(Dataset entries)
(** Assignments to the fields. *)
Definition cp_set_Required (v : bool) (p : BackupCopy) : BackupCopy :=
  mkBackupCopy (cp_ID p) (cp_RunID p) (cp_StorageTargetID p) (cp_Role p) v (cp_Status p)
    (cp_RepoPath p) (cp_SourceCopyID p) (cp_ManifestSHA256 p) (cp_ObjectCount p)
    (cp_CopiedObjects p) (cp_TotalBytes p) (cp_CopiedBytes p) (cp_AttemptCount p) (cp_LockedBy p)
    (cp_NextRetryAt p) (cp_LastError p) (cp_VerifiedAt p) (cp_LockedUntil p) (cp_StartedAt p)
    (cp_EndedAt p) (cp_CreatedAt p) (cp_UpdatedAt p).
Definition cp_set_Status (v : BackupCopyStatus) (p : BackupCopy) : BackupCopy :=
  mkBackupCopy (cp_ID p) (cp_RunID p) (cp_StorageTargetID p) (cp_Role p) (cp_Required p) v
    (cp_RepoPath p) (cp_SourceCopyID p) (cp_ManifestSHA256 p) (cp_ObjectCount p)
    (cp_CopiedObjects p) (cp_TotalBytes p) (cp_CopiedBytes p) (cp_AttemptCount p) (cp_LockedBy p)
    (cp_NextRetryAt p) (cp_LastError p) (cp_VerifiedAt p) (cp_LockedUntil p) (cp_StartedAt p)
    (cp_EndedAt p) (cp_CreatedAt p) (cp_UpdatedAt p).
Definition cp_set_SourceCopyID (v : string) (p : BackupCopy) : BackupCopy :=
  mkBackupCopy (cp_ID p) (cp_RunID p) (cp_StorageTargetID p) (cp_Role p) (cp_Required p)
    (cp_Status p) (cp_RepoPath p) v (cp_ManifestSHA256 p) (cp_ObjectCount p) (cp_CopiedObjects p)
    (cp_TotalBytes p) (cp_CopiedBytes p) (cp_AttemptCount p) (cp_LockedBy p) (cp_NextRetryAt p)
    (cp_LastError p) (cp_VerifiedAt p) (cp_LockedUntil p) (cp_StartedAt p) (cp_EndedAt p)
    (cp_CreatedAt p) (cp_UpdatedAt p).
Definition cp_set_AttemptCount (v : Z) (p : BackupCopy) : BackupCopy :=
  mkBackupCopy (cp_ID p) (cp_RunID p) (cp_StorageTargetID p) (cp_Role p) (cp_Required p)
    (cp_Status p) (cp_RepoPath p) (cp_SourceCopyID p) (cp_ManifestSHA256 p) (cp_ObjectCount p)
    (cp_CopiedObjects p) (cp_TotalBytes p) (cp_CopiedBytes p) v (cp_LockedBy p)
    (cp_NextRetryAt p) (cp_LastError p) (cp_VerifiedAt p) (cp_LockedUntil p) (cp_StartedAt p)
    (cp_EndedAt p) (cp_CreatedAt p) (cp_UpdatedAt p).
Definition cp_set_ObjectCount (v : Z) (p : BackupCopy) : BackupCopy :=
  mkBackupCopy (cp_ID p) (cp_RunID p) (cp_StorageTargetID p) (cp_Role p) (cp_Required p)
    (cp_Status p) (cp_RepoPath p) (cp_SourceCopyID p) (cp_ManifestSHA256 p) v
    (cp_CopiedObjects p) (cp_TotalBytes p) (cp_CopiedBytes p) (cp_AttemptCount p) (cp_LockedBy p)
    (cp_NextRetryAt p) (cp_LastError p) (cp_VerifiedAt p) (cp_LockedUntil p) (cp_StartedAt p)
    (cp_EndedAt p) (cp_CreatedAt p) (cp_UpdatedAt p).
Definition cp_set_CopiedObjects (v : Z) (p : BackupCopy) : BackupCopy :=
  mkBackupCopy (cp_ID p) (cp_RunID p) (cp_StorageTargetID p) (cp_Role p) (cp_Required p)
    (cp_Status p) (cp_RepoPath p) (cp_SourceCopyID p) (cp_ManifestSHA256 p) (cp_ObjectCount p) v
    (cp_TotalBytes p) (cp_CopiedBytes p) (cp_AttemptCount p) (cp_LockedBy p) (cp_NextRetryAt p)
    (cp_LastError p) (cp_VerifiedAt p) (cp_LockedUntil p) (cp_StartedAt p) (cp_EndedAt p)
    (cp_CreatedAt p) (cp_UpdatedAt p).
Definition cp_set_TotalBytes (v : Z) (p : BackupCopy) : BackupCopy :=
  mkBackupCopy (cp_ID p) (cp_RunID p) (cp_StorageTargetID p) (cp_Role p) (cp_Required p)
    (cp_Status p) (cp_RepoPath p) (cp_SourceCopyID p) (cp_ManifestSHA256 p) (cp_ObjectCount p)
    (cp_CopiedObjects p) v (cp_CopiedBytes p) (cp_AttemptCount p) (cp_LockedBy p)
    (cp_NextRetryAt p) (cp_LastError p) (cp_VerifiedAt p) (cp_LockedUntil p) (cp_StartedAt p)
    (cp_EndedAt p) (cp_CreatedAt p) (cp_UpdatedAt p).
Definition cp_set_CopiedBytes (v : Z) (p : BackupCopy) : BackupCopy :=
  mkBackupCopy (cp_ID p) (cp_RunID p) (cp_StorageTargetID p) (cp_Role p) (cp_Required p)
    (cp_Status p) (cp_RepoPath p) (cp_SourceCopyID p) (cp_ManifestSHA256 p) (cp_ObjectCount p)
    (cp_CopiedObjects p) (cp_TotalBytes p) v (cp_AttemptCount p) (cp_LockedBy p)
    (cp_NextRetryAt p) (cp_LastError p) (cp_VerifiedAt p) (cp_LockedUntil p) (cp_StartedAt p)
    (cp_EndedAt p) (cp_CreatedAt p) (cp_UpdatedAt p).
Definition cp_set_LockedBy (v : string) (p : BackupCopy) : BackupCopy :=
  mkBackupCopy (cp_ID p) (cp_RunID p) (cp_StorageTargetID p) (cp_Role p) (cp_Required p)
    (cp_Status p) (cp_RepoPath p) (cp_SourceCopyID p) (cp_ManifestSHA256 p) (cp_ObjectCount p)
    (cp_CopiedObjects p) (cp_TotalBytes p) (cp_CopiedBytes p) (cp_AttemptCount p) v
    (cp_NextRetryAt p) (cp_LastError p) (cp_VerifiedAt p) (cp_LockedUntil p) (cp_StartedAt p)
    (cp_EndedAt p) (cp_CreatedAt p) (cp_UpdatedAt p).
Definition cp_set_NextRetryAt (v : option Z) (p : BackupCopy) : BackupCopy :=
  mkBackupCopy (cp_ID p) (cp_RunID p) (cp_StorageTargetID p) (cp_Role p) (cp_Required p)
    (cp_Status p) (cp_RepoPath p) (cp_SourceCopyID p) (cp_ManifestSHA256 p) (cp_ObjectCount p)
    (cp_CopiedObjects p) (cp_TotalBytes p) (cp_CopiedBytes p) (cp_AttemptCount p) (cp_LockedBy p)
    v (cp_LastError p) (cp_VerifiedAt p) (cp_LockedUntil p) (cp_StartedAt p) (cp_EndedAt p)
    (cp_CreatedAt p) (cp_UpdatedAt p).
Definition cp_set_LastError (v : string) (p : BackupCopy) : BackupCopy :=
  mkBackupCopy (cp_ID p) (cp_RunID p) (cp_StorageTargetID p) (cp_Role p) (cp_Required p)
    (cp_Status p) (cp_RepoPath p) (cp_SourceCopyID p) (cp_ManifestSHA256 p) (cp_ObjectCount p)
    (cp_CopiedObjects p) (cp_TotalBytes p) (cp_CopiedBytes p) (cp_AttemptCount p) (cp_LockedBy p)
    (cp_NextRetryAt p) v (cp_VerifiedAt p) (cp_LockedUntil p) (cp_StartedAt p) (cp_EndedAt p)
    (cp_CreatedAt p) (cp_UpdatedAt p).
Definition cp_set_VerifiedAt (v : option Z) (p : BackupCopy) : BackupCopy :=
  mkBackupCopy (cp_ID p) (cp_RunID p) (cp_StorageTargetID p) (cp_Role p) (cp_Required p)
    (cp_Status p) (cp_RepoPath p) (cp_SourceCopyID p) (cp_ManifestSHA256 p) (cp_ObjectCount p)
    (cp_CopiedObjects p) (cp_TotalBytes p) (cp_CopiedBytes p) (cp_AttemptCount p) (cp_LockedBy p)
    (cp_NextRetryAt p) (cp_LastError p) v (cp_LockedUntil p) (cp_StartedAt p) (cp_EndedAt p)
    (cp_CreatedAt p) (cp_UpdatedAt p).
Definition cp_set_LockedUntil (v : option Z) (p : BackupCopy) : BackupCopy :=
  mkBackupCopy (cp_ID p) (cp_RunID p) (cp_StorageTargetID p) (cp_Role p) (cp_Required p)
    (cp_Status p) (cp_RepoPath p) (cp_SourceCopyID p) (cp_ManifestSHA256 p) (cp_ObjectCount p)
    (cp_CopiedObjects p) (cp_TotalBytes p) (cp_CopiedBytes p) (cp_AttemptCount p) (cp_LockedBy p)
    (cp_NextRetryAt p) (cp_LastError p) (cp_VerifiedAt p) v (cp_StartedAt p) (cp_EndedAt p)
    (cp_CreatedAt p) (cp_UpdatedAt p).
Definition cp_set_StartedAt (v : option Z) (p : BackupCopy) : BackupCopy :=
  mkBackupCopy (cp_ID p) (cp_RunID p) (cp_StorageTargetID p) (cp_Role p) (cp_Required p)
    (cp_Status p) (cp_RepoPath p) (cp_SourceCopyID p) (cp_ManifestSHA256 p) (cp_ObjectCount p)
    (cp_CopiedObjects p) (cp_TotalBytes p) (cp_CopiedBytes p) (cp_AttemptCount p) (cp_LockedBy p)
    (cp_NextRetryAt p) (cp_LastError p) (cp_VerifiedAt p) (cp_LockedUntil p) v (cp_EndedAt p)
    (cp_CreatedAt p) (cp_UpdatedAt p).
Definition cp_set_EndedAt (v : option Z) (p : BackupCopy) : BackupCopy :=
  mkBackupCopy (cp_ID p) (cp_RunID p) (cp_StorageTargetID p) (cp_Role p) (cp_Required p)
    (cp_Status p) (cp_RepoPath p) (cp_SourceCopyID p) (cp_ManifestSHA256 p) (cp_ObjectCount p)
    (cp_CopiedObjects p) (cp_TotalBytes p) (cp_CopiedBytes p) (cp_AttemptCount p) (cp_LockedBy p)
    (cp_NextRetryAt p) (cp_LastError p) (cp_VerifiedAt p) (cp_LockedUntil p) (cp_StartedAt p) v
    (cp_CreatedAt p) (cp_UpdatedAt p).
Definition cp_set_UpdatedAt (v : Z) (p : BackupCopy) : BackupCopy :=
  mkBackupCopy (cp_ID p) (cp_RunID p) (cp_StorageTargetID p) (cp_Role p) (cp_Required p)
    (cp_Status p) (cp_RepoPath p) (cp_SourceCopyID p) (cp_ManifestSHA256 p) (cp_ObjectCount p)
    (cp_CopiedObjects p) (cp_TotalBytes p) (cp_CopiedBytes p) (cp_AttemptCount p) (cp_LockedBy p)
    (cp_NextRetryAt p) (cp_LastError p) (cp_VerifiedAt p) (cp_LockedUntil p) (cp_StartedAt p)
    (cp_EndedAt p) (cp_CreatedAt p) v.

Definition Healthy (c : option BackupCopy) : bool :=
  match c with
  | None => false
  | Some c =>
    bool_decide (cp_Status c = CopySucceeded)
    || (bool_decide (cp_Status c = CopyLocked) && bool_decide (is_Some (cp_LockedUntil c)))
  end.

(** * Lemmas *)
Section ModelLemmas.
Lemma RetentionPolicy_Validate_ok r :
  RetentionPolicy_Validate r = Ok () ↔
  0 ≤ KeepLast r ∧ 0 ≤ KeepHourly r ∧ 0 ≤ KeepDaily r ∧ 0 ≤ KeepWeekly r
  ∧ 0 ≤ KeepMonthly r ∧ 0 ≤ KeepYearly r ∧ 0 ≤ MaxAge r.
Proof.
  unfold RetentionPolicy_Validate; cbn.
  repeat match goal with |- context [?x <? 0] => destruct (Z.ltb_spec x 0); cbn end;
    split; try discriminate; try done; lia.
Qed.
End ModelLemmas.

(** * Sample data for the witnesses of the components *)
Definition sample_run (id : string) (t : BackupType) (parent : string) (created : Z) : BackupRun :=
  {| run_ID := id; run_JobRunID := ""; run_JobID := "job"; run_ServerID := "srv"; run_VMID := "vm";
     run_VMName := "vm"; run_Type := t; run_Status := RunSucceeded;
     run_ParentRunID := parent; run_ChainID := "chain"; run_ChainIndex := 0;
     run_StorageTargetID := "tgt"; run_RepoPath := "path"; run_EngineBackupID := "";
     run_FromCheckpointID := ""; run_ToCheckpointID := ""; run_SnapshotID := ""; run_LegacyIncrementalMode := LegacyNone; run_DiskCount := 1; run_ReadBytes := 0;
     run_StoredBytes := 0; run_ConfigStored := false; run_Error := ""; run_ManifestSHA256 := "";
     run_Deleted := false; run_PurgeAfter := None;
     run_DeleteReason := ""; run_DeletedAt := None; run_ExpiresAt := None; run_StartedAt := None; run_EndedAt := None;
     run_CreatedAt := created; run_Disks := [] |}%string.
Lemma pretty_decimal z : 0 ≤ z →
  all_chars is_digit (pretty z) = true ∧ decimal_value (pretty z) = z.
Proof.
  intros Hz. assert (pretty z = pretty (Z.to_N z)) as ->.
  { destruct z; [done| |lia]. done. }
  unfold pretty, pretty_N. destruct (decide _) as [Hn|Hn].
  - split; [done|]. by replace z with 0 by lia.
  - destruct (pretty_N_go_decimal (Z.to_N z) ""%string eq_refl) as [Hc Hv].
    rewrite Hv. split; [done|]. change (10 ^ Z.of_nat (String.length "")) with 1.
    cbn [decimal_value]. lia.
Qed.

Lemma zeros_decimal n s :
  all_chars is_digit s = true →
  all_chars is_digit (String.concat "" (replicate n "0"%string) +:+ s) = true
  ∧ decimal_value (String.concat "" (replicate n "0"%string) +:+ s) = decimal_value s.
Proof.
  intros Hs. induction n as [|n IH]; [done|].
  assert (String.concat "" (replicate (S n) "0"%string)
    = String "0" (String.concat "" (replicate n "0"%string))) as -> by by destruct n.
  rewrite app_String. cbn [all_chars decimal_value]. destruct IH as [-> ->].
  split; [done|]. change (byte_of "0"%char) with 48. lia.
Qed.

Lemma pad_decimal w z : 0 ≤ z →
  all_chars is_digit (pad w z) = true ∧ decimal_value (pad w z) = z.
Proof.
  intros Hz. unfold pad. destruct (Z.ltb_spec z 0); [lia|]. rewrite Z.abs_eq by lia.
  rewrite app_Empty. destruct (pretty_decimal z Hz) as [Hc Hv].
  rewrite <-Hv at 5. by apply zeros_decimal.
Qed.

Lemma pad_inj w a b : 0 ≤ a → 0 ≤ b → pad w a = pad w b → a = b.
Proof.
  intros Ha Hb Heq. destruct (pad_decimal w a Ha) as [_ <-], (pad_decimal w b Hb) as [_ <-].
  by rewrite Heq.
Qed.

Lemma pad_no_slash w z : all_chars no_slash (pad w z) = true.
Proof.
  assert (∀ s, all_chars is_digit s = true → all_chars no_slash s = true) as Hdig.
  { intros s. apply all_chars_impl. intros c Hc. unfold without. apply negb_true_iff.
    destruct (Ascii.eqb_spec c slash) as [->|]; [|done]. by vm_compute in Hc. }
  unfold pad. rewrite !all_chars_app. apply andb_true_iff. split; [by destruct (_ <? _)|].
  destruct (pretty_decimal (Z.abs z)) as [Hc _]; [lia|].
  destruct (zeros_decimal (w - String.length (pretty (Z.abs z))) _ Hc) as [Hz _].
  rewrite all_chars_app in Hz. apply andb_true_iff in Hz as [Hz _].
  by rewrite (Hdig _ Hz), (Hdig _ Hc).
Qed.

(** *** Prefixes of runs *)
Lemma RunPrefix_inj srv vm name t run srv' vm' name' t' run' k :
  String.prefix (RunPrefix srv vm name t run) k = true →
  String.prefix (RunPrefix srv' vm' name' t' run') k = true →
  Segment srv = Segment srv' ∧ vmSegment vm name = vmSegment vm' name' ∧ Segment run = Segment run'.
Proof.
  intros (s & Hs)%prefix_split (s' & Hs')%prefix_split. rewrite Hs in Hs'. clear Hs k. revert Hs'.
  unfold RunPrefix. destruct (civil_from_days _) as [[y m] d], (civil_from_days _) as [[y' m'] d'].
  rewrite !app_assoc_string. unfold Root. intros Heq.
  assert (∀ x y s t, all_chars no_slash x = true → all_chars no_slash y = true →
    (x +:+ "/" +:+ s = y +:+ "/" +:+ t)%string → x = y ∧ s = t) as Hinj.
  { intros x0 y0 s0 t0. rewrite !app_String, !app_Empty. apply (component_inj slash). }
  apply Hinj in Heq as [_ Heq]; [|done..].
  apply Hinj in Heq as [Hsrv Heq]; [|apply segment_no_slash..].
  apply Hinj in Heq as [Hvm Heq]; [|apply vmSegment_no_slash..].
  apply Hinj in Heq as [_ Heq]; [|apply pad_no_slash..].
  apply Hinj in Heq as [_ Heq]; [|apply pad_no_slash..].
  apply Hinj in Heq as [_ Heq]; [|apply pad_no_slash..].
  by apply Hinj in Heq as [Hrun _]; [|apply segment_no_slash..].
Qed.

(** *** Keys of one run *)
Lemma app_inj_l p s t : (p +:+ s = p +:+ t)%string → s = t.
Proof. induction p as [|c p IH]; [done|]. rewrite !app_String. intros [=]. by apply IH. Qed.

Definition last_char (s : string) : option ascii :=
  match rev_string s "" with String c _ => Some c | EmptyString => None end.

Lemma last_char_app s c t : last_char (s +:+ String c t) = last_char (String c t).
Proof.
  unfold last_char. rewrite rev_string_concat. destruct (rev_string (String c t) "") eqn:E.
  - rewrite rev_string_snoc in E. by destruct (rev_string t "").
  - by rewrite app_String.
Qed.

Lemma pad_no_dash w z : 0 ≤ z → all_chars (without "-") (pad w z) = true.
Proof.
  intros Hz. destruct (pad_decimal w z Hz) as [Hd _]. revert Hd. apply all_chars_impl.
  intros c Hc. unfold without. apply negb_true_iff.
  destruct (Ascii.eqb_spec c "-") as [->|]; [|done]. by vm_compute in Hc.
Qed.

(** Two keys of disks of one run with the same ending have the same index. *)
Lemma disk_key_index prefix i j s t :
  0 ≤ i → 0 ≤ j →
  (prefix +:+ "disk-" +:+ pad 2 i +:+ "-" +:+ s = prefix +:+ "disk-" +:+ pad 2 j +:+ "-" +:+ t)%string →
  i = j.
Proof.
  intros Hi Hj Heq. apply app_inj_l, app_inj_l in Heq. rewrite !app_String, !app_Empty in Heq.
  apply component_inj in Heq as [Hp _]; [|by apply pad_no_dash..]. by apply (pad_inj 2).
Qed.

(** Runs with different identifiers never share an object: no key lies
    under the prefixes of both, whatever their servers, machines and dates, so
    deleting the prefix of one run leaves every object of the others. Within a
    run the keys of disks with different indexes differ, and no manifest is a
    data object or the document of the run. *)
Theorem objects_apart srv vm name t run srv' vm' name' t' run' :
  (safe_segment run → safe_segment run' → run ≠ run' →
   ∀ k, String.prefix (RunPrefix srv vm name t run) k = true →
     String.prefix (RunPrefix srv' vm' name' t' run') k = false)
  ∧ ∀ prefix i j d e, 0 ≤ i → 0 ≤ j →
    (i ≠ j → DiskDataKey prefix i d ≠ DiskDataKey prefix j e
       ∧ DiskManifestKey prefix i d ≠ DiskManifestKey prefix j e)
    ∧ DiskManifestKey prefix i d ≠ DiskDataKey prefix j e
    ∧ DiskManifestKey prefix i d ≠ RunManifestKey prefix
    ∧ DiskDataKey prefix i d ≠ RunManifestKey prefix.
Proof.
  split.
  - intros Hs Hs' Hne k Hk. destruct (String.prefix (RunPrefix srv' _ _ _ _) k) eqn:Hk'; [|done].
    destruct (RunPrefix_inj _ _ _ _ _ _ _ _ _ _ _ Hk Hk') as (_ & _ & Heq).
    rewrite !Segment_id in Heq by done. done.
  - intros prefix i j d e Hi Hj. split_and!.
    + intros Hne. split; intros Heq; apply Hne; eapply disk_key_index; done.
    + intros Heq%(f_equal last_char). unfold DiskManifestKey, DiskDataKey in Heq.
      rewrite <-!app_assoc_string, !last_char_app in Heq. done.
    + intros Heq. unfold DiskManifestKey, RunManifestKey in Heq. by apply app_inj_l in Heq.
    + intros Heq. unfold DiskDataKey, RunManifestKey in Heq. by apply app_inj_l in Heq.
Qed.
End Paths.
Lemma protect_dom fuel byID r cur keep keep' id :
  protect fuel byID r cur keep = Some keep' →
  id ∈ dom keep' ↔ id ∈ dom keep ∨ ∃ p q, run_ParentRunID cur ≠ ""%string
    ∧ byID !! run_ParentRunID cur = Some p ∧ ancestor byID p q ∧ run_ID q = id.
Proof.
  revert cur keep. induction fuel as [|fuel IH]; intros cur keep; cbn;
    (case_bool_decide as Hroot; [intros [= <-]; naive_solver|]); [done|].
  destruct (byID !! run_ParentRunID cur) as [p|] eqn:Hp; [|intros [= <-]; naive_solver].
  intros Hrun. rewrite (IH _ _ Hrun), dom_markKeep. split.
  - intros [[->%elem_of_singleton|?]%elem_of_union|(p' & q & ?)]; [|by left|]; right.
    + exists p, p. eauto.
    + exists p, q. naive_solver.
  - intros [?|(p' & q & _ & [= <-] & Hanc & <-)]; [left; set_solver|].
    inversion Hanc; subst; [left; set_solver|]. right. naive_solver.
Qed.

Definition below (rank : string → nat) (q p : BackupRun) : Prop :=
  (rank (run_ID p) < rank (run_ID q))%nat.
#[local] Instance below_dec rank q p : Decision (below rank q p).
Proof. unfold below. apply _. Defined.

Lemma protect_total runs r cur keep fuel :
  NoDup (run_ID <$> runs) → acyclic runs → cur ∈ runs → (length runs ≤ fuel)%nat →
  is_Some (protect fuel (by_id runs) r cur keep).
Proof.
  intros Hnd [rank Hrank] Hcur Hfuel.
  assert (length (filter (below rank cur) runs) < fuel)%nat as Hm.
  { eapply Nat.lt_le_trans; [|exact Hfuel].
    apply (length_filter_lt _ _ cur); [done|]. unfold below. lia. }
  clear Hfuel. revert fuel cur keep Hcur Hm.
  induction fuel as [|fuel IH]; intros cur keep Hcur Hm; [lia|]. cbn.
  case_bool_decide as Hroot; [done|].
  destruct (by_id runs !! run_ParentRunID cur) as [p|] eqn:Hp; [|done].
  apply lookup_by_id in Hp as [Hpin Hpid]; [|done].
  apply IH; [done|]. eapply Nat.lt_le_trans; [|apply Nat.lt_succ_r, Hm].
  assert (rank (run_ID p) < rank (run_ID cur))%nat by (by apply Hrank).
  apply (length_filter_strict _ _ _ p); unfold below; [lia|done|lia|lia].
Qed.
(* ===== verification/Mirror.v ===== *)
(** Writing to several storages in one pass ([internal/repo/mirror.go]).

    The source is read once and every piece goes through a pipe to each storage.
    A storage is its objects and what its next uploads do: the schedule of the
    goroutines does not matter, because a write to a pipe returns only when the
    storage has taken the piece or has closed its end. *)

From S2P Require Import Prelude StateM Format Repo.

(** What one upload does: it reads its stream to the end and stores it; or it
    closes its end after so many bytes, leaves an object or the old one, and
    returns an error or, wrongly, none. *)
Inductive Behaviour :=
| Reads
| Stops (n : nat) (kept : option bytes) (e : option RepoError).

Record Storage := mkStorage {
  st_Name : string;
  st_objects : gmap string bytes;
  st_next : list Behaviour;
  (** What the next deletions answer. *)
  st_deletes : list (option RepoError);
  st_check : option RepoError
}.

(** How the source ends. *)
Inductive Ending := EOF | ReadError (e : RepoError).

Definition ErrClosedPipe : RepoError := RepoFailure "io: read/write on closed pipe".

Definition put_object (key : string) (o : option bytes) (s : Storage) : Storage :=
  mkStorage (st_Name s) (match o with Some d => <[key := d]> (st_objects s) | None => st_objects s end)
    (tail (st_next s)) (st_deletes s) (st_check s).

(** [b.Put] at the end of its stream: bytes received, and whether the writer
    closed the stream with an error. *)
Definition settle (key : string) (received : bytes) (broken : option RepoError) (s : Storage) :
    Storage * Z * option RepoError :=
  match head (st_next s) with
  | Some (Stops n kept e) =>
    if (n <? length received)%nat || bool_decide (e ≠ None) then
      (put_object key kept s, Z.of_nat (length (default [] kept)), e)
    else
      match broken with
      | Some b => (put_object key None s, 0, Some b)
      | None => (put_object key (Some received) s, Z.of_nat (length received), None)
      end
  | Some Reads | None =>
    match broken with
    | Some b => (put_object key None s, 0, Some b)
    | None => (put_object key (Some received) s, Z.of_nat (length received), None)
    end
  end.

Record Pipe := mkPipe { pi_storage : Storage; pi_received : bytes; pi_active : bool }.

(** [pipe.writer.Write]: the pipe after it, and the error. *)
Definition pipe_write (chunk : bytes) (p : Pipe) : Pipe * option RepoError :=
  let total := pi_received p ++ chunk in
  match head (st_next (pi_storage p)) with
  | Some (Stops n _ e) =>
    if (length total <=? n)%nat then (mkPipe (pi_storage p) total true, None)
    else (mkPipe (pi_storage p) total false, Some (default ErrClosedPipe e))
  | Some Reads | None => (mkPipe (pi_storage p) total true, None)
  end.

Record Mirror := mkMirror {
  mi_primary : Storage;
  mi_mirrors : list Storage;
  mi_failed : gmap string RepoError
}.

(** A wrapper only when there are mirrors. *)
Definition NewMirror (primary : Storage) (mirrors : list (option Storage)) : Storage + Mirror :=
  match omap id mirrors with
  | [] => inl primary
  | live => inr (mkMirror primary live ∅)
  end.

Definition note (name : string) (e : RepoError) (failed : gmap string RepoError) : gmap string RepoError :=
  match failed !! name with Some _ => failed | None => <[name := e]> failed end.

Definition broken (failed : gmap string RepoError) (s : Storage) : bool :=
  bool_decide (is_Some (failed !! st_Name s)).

» EXERCISE GOAL
Only the lines above starting at the one containing "The source is" and ending at the one containing "st_next : list Behaviour;", both included, are to be returned, exactly as they read.

» WRITTEN ANSWER
    The source is read once and every piece goes through a pipe to each storage.
    A storage is its objects and what its next uploads do: the schedule of the
    goroutines does not matter, because a write to a pipe returns only when the
    storage has taken the piece or has closed its end. *)

From S2P Require Import Prelude StateM Format Repo.

(** What one upload does: it reads its stream to the end and stores it; or it
    closes its end after so many bytes, leaves an object or the old one, and
    returns an error or, wrongly, none. *)
Inductive Behaviour :=
| Reads
| Stops (n : nat) (kept : option bytes) (e : option RepoError).

Record Storage := mkStorage {
  st_Name : string;
  st_objects : gmap string bytes;
  st_next : list Behaviour;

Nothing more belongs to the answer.